The number of lines holding "eapply" is all you should give; count them in the records below.

Collected data
────────

(* ===== verification/Storage.v ===== *)
(** The sparse-set component storage of [kernel/ecs/storage.rs] as a finite
    map from entity indices to a generation and a value. *)

From stdpp Require Import gmap sets.
From S2P Require Import Prelude Bitset Entities.

Module StorageError.
Inductive StorageError :=
| IndexOverflow
| AllocationFailed.
End StorageError.
Abbreviation StorageError := StorageError.StorageError.

Record ComponentStorage (T : Type) := mkStorage {
  cs_sparse : list (option Z);
  cs_generations : list Z;
  cs_dense : list T;
  cs_presence : Bitset
}.
Arguments mkStorage {T}. Arguments cs_sparse {T}. Arguments cs_generations {T}.
Arguments cs_dense {T}. Arguments cs_presence {T}.

Section Operations.
Context {T : Type}.
Implicit Types (s : ComponentStorage T) (e : Entity).

Definition storage_new : ComponentStorage T := mkStorage [] [] [] (bitset_new 0).

Definition storage_ensure_index (A : alloc) s e : ComponentStorage T * result StorageError unit :=
  match checked_add 64 (e_index e) 1 with
  | None => (s, Err StorageError.IndexOverflow)
  | Some need =>
      if zlen (cs_sparse s) <? need then
        if A 0%nat && A 1%nat then
          (mkStorage (resize need None (cs_sparse s)) (resize need 0 (cs_generations s))
             (cs_dense s) (cs_presence s), Ok tt)
        else (s, Err StorageError.AllocationFailed)
      else (s, Ok tt)
  end.

Definition storage_bitset_error (e : BitsetError) : StorageError :=
  match e with
  | BitsetError.InvalidIndex => StorageError.IndexOverflow
  | BitsetError.AllocationFailed => StorageError.AllocationFailed
  end.

(** The two tables of [try_insert] after [generations[idx] = generation]:
    replace in place, or push on [dense]. *)
Definition storage_place (A : alloc) s (idx : Z) (value : T) :
    option (ComponentStorage T * result StorageError unit) :=
  slot ← cs_sparse s !z idx;
  match slot with
  | Some pos =>
      _ ← cs_dense s !z pos;
      Some (mkStorage (cs_sparse s) (cs_generations s) (zset (cs_dense s) pos value) (cs_presence s), Ok tt)
  | None =>
      if A 3%nat then
        let pos := zlen (cs_dense s) in
        Some (mkStorage (zset (cs_sparse s) idx (Some (wrap 32 pos))) (cs_generations s)
                (cs_dense s ++ [value]) (cs_presence s), Ok tt)
      else Some (s, Err StorageError.AllocationFailed)
  end.

Definition with_presence s p := mkStorage (cs_sparse s) (cs_generations s) (cs_dense s) p.
Definition with_generation s idx g :=
  mkStorage (cs_sparse s) (zset (cs_generations s) idx g) (cs_dense s) (cs_presence s).

Definition storage_try_insert (A : alloc) s e (value : T) :
    option (ComponentStorage T * result StorageError unit) :=
  match storage_ensure_index A s e with
  | (s, Err err) => Some (s, Err err)
  | (s, Ok _) =>
      let idx := e_index e in
      match bitset_try_reserve (shift 2 A) (cs_presence s) idx with
      | (p, Err err) => Some (with_presence s p, Err (storage_bitset_error err))
      | (p, Ok _) =>
          let s := with_presence s p in
          _ ← cs_generations s !z idx;
          '(s, placed) ← storage_place A (with_generation s idx (e_generation e)) idx value;
          match placed with
          | Err err => Some (s, Err err)
          | Ok _ => '(p, _) ← bitset_set (cs_presence s) idx; Some (with_presence s p, Ok tt)
          end
      end
  end.

(** [None] of the index tests; panics of the unchecked accesses are the outer
    [None]. *)
Definition storage_stale s e : bool :=
  (zlen (cs_sparse s) <=? e_index e) ||
  match cs_generations s !z (e_index e) with Some g => negb (g =? e_generation e) | None => false end.

Definition storage_remove s e : option (ComponentStorage T * option T) :=
  let idx := e_index e in
  if storage_stale s e then Some (s, None)
  else
    _ ← cs_generations s !z idx;
    slot ← cs_sparse s !z idx;
    match slot with
    | None => Some (s, None)
    | Some pos =>
        let len_before := zlen (cs_dense s) in
        '(removed, dense) ← vec_swap_remove (cs_dense s) pos;
        let sparse :=
          if negb (pos =? len_before - 1) then
            let moved_from := wrap 32 (len_before - 1) in
            match vec_position (fun p => bool_decide (p = Some moved_from)) (cs_sparse s) with
            | Some moved => zset (cs_sparse s) moved (Some (wrap 32 pos))
            | None => cs_sparse s
            end
          else cs_sparse s in
        Some (mkStorage (zset sparse idx None) (cs_generations s) dense
                (bitset_clear (cs_presence s) idx).1, Some removed)
    end.

Definition storage_get s e : option (option T) :=
  if storage_stale s e then Some None
  else
    _ ← cs_generations s !z (e_index e);
    slot ← cs_sparse s !z (e_index e);
    match slot with
    | None => Some None
    | Some pos => v ← cs_dense s !z pos; Some (Some v)
    end.

(** [get_mut] and the caller's write [f]; the answer is whether there was
    something to write to. *)
Definition storage_get_mut s e (f : T -> T) : option (ComponentStorage T * bool) :=
  if storage_stale s e then Some (s, false)
  else
    _ ← cs_generations s !z (e_index e);
    slot ← cs_sparse s !z (e_index e);
    match slot with
    | None => Some (s, false)
    | Some pos =>
        match cs_dense s !z pos with
        | Some v => Some (mkStorage (cs_sparse s) (cs_generations s) (zset (cs_dense s) pos (f v)) (cs_presence s), true)
        | None => Some (s, false)
        end
    end.

Definition storage_contains s e : option bool :=
  if zlen (cs_sparse s) <=? e_index e then Some false
  else
    g ← cs_generations s !z (e_index e);
    if negb (g =? e_generation e) then Some false
    else slot ← cs_sparse s !z (e_index e); Some (match slot with Some _ => true | None => false end).

Definition storage_generation_at s (idx : Z) : option (option Z) :=
  if zlen (cs_sparse s) <=? idx then Some None
  else
    slot ← cs_sparse s !z idx;
    match slot with Some _ => g ← cs_generations s !z idx; Some (Some g) | None => Some None end.

Definition storage_len s : Z := zlen (cs_dense s).
End Operations.

(** ** The map a storage represents

    [owners] is the inverse of [sparse]: the entity index of each dense slot. *)
Section Repr.
Context {T : Type}.
Implicit Types (s : ComponentStorage T) (M : gmap Z (Z * T)) (owners : list Z).

Record tables_repr (sparse : list (option Z)) (gens : list Z) (dense : list T) M owners : Prop := {
  tr_gens : zlen gens = zlen sparse;
  tr_len : zlen sparse <= 2 ^ 32;
  tr_dense : zlen owners = zlen dense;
  tr_inv i pos : sparse !z i = Some (Some pos) <-> owners !z pos = Some i;
  tr_map i : M !! i = (pos ← mjoin (sparse !z i); g ← gens !z i; v ← dense !z pos; Some (g, v))
}.

Record storage_repr s M : Prop := {
  sr_tables : exists owners, tables_repr (cs_sparse s) (cs_generations s) (cs_dense s) M owners;
  sr_presence : bitset_repr (cs_presence s) (dom M)
}.

Lemma owners_inj sparse gens dense M owners p q i :
  tables_repr sparse gens dense M owners -> owners !z p = Some i -> owners !z q = Some i -> p = q.
Proof. intros Hr Hp Hq. apply (tr_inv _ _ _ _ _ Hr) in Hp, Hq. congruence. Qed.

Lemma owners_nodup sparse gens dense M owners : tables_repr sparse gens dense M owners -> NoDup owners.
Proof.
  intros Hr. apply NoDup_alt. intros i j x Hi Hj. apply Nat2Z.inj.
  apply (owners_inj sparse gens dense M owners _ _ x Hr); by rewrite zget_nat.
Qed.

Lemma owner_sparse sparse gens dense M owners i :
  tables_repr sparse gens dense M owners -> i ∈ owners -> exists pos, sparse !z i = Some (Some pos).
Proof.
  intros Hr Hi. apply list_elem_of_lookup in Hi as [k Hk]. rewrite <- zget_nat in Hk.
  exists (Z.of_nat k). by apply (tr_inv _ _ _ _ _ Hr).
Qed.

(** Distinct owners inside the table: at most as many dense slots as table
    entries, and fewer when some entry is empty. *)
Lemma owners_le sparse gens dense M owners :
  tables_repr sparse gens dense M owners -> zlen dense <= zlen sparse.
Proof.
  intros Hr. rewrite <- (tr_dense _ _ _ _ _ Hr). pose proof (zlen_nonneg sparse).
  assert (owners ⊆+ seqZ 0 (zlen sparse)) as Hsub%submseteq_length.
  { apply NoDup_submseteq; [by eapply owners_nodup|]. intros i Hi.
    destruct (owner_sparse _ _ _ _ _ _ Hr Hi) as [pos Hp%zget_Some]. apply elem_of_seqZ. lia. }
  rewrite length_seqZ in Hsub. unfold zlen in *. lia.
Qed.

Lemma owners_room sparse gens dense M owners idx :
  tables_repr sparse gens dense M owners -> sparse !z idx = Some None -> zlen dense < zlen sparse.
Proof.
  intros Hr Hidx. rewrite <- (tr_dense _ _ _ _ _ Hr). pose proof (zget_Some _ _ _ Hidx) as Hi.
  assert (idx :: owners ⊆+ seqZ 0 (zlen sparse)) as Hsub%submseteq_length.
  { apply NoDup_submseteq.
    - apply list.NoDup_cons. split; [|by eapply owners_nodup]. intros Hin.
      destruct (owner_sparse _ _ _ _ _ _ Hr Hin) as [pos Hp]. congruence.
    - intros i [->|Hin]%elem_of_cons; apply elem_of_seqZ; [lia|].
      destruct (owner_sparse _ _ _ _ _ _ Hr Hin) as [pos Hp%zget_Some]. lia. }
  simpl in Hsub. rewrite length_seqZ in Hsub. unfold zlen in *. lia.
Qed.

────────

Reply to the exercise
2